Ротмистра Станислава Адамовича Рокотова я нашел на втором этаже, за массивной дубовой дверью без таблички, лишь с вытертым до блеска медным номерком. Его кабинет был полной противоположностью царившему снаружи запустению. Идеальный порядок, граничащий со стерильностью. Начищенный до зеркального блеска паркет, массивный письменный стол из темного дерева, на котором бумаги лежали не стопками, а идеальными прямоугольниками. Ни единой пылинки. Воздух был пропитан ароматом дорогого табака и едва уловимым запахом одеколона с нотками сандала. Все здесь говорило о человеке, который не просто контролирует окружающее его пространство, но подчиняет его себе, лепит по своему образу и подобию.
Сам ротмистр, поднявшийся мне навстречу из-за стола, идеально вписывался в этот интерьер. Высокий, широкоплечий, в безупречно сидящем мундире, он двигался с хищной, экономной грацией крупного зверя. Короткая военная стрижка, жесткие черты лица, которое казалось высеченным из камня, и глаза. Необыкновенного, почти прозрачного голубого цвета, холодные и пронзительные, как осколки льда. В них не было ни эмоций, ни сочувствия – лишь острый, оценивающий ум и глубоко укоренившийся цинизм. Он смотрел на мир так, как энтомолог смотрит на бабочку, уже зная, куда именно вонзит булавку.

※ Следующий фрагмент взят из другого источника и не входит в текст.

(** The search: every candidate before the one found was asked and denied. *)
Lemma first_identified_runs candidates path t found :
  runs (first_identified candidates path) t (Returned found) ->
  exists asked traces rest last, candidates = (asked ++ rest)%list /\ t = (concat traces ++ last)%list /\
    Forall2 (fun c u => runs (backend_identified_filesystem c path) u (Returned EmptyString)) asked traces /\
    match found with
    | None => rest = [] /\ last = []
    | Some (backend, identified) => head rest = Some backend /\ identified <> EmptyString /\
        runs (backend_identified_filesystem backend path) last (Returned identified)
    end.
Proof.
  revert t. induction candidates as [|c candidates IH]; intros t H; cbn [first_identified] in H.
  - apply runs_inv in H as [-> [= ->]]. by exists [], [], [], [].
  - apply pbind_runs in H as [(m & _ & ?)|(identified & t1 & t2 & -> & H1 & H2)]; [done|].
    destruct (is_empty identified) eqn:E; cbn [negb] in H2.
    + destruct identified; [|done]. apply IH in H2 as (asked & traces & rest & last & -> & -> & Hf & Hm).
      exists (c :: asked), (t1 :: traces), rest, last. split; [done|]. split; [cbn [concat]; by rewrite <- app_assoc|].
      split; [by constructor|done].
    + apply runs_inv in H2 as [-> [= ->]]. exists [], [], (c :: candidates), t1. rewrite app_nil_r.
      split_and!; try done. by destruct identified.
Qed.

Lemma fstype_registered filesystem backend : backend_by_fstype filesystem = Some backend -> In backend registry.
Proof. intros H. by apply List.find_some in H as [H _]. Qed.

Lemma fat_candidates_registered backend : In backend fat_candidates -> In backend registry.
Proof.
  unfold fat_candidates. intros H. apply list_elem_of_In, list_elem_of_omap in H as (f & _ & H).
  by apply fstype_registered in H.
Qed.

(** What is selected is registered, and recognised unless the user named it. *)
Lemma select_backend_runs path filesystem probe t backend identified :
  runs (select_backend path filesystem probe) t (Returned (Some (backend, identified))) ->
  In backend registry /\ (identified_by backend path identified t \/
    (identified = EmptyString /\ probe = false /\ backend_by_fstype filesystem = Some backend)).
Proof.
  assert (G : forall candidates, (forall b, In b candidates -> In b registry) ->
    runs (first_identified candidates path) t (Returned (Some (backend, identified))) ->
    In backend registry /\ identified_by backend path identified t).
  { intros candidates Hc H. apply first_identified_runs in H as (asked & traces & rest & last & -> & -> & _ & Hh & Hne & H).
    split.
    - apply Hc, in_app_iff. right. destruct rest; [done|]. injection Hh as ->. by left.
    - apply identified_runs in H as [?|(pr & r & pl & nm & rs & Hin & Hrest)]; [done|].
      exists pr, r, pl, nm, rs. split; [|exact Hrest]. apply in_app_iff. by right. }
  unfold select_backend. intros H. destruct (generic_fat_name filesystem).
  { apply G in H as [H1 H2]; [tauto|apply fat_candidates_registered]. }
  destruct (is_empty filesystem) eqn:Ef; cbn [negb] in H; [apply G in H as [H1 H2]; [tauto|done]|].
  destruct (backend_by_fstype filesystem) as [b|] eqn:Eb; [|by apply runs_inv in H as [_ ?]].
  pose proof (fstype_registered _ _ Eb) as Hin. destruct probe.
  - apply pbind_runs in H as [(m & _ & ?)|(i & t1 & t2 & -> & H1 & H2)]; [done|].
    apply runs_inv in H2 as [-> [= H2]]. destruct (is_empty i) eqn:Ei; [done|]. injection H2 as -> ->.
    apply identified_runs in H1 as [->|H1]; [done|]. rewrite app_nil_r. tauto.
  - apply runs_inv in H as [-> [= -> ->]]. split; [done|]. by right.
Qed.

(** ** Lemmas: the probe *)

Lemma registry_ids : NoDup (map id registry).
Proof. apply (bool_decide_unpack _). vm_compute. exact I. Qed.

Lemma manifest_operations_found l b :
  NoDup (map id l) -> In b l ->
  manifest_operations (id b) (map backend_value l) = Value (JArray (map operation_value (operations b))).
Proof.
  induction l as [|c l IH]; intros Hn Hin; [done|]. cbn [map manifest_operations] in *.
  inversion Hn as [|? ? Hc Hn']. subst. clear Hn. rename Hn' into Hn. change (at_key "id" (backend_value c)) with (Value (JString (id c))).
  cbn [mbind exc_bind string_or]. destruct (String.eqb_spec (id c) (id b)) as [E|E].
  - destruct Hin as [->|Hin]; [reflexivity|]. exfalso. apply Hc. rewrite E. by apply list_elem_of_In, in_map.
  - destruct Hin as [->|Hin]; [done|]. by apply IH.
Qed.

(** What a probe says. *)
Definition probe_value (backend : BackendInfo) (identified : string) : Json :=
  JObject (object_of
    [("filesystem", JString identified); ("backend_id", JString (id backend));
     ("capabilities", unsigned_integer (capabilities backend)); ("map_accuracy", JString (map_accuracy backend));
     ("operations", JArray (map operation_value (operations backend)))]).
Lemma patched_sorted cells patches :
  sorted_cells cells -> patches_inside cells patches ->
  validate_patched_cell_order cells patches = Value tt <-> sorted_cells (commit_patches cells patches).
Proof.
  intros [Sa Sn] Hin. unfold validate_patched_cell_order.
  rewrite (throw_if_value _ _ (fun _ => Value tt)), negb_false_iff, forallb_forall. split.
  - intros H. assert (P : forall i v, patches !! i = Some v -> patch_ordered cells patches i v = true).
    { intros i v Hv. apply (H (i, v)). by apply list_elem_of_In, elem_of_map_to_list. }
    split.
    + intros i v Hv. rewrite commit_lookup in Hv. destruct (cells !! i) as [w|] eqn:Ew; [|done]. injection Hv as <-.
      destruct (patches !! i) as [u|] eqn:Eu; cbn; [|by eapply Sa].
      specialize (P _ _ Eu). apply patch_ordered_iff in P; [tauto|done|done].
    + intros i a b Ha Hb. destruct (patches !! i) as [u|] eqn:Eu.
      * pose proof Ha as Ha'. rewrite commit_lookup, Eu in Ha'. destruct (cells !! i); [|done]. injection Ha' as <-.
        specialize (P _ _ Eu). apply patch_ordered_iff in P as (_ & _ & _ & P); [|done|done]. by apply P.
      * destruct (patches !! S i) as [u|] eqn:Eu'.
        -- pose proof Hb as Hb'. rewrite commit_lookup, Eu' in Hb'. destruct (cells !! S i); [|done]. injection Hb' as <-.
           specialize (P _ _ Eu'). apply patch_ordered_iff in P as (_ & _ & P & _); [|done|done]. by eapply P.
        -- rewrite commit_lookup, Eu in Ha. rewrite commit_lookup, Eu' in Hb.
           destruct (cells !! i) eqn:Ei; [|done]. destruct (cells !! S i) eqn:Ej; [|done].
           injection Ha as <-. injection Hb as <-. cbn. by eapply Sn.
  - intros [Ca Cn] [i v] Hv. apply list_elem_of_In, elem_of_map_to_list in Hv. cbn [fst snd].
    apply patch_ordered_iff; [done|done|]. cbv zeta.
    assert (Hiv : commit_patches cells patches !! i = Some v).
    { rewrite commit_lookup, Hv. apply Hin in Hv as Hi. apply lookup_lt_is_Some in Hi as [w ->]. done. }
    destruct (Ca _ _ Hiv) as [Ho Hle]. split_and!; [done|done| |].
    + intros j b -> Hj. by eapply Cn.
    + intros b Hb. by eapply Cn.
Qed.
Inductive Request :=
| Run (id : Z) (program : string) (arguments : list string)
| RunRefused (id : Z) (message : string)
| Stop (id : Json)
| Ping (id : Json)
| Quit
| Unknown (id : Json)
| Invalid (message : string).

(** The part of [handle_run] before the state is looked at. *)
Definition run_of (message : Json) : Request :=
  match request_id message with
  | Throw w => Invalid w
  | Value id =>
      let program := match find "program" message with Some p => string_or "" p | None => "" end in
      match find "argv" message with
      | None => RunRefused id "argv must be a list of strings"
      | Some raw =>
          match string_array raw with
          | Throw w => RunRefused id w
          | Value arguments => Run id program arguments
          end
      end
  end.

Section Requests.
  Context {common : Infiltratr}.

(** The body of the loop of [Helper::run]. *)
Definition request_of (line : string) : Request :=
  match parse line with
  | Throw w => Invalid w
  | Value (JObject members) =>
      let message := JObject members in
      match find "action" message with
      | None => Invalid "request is missing action"
      | Some (JString action) =>
          if String.eqb action "run" then run_of message
          else if String.eqb action "stop" then Stop (id_value message)
          else if String.eqb action "ping" then Ping (id_value message)
          else if String.eqb action "quit" then Quit
          else Unknown (id_value message)
      | Some _ => Invalid "JSON value is not a string"
      end
  | Value _ => Invalid "request must be an object"
  end.
End Requests.

(** ** Replies *)

Inductive Reply :=
| Ready (pid : Z)
| Pong (id : Json)
| Bye
| Error (id : Json) (message : string)
| Started (id pid : Z)
| Progress (id : Z) (percent : Json)
| Output (id : Z) (line : string)
| StopResult (id : Json) (active_id : Z) (delivered : bool) (message : string)
| Finished (id returncode : Z).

«Судебный следователь Лыков, – представился я, протягивая руку. – По делу об убийстве его превосходительства барона фон Цандера».
Он не пожал мою руку, лишь едва заметно кивнул, указав на жесткое кресло для посетителей. Его жест был не столько оскорбителен, сколько констатировал факт: мы находились на разных уровнях иерархии, не служебной, но какой-то иной, более фундаментальной.
«Наслышан, господин следователь. Весь город гудит, словно растревоженный улей, – его голос был ровным, безэмоциональным, с легкой, почти неуловимой насмешкой. – И, смею предположить, вы пришли ко мне не для того, чтобы поделиться успехами в расследовании».
Я сел. Кресло было неудобным, оно заставляло сидеть прямо, в напряженной позе. Еще одна деталь продуманного им мира.
«Я пришел за информацией, ротмистр, – сказал я прямо. – Версия о причастности к убийству социалистов-революционеров, как мне представляется, не выдерживает критики».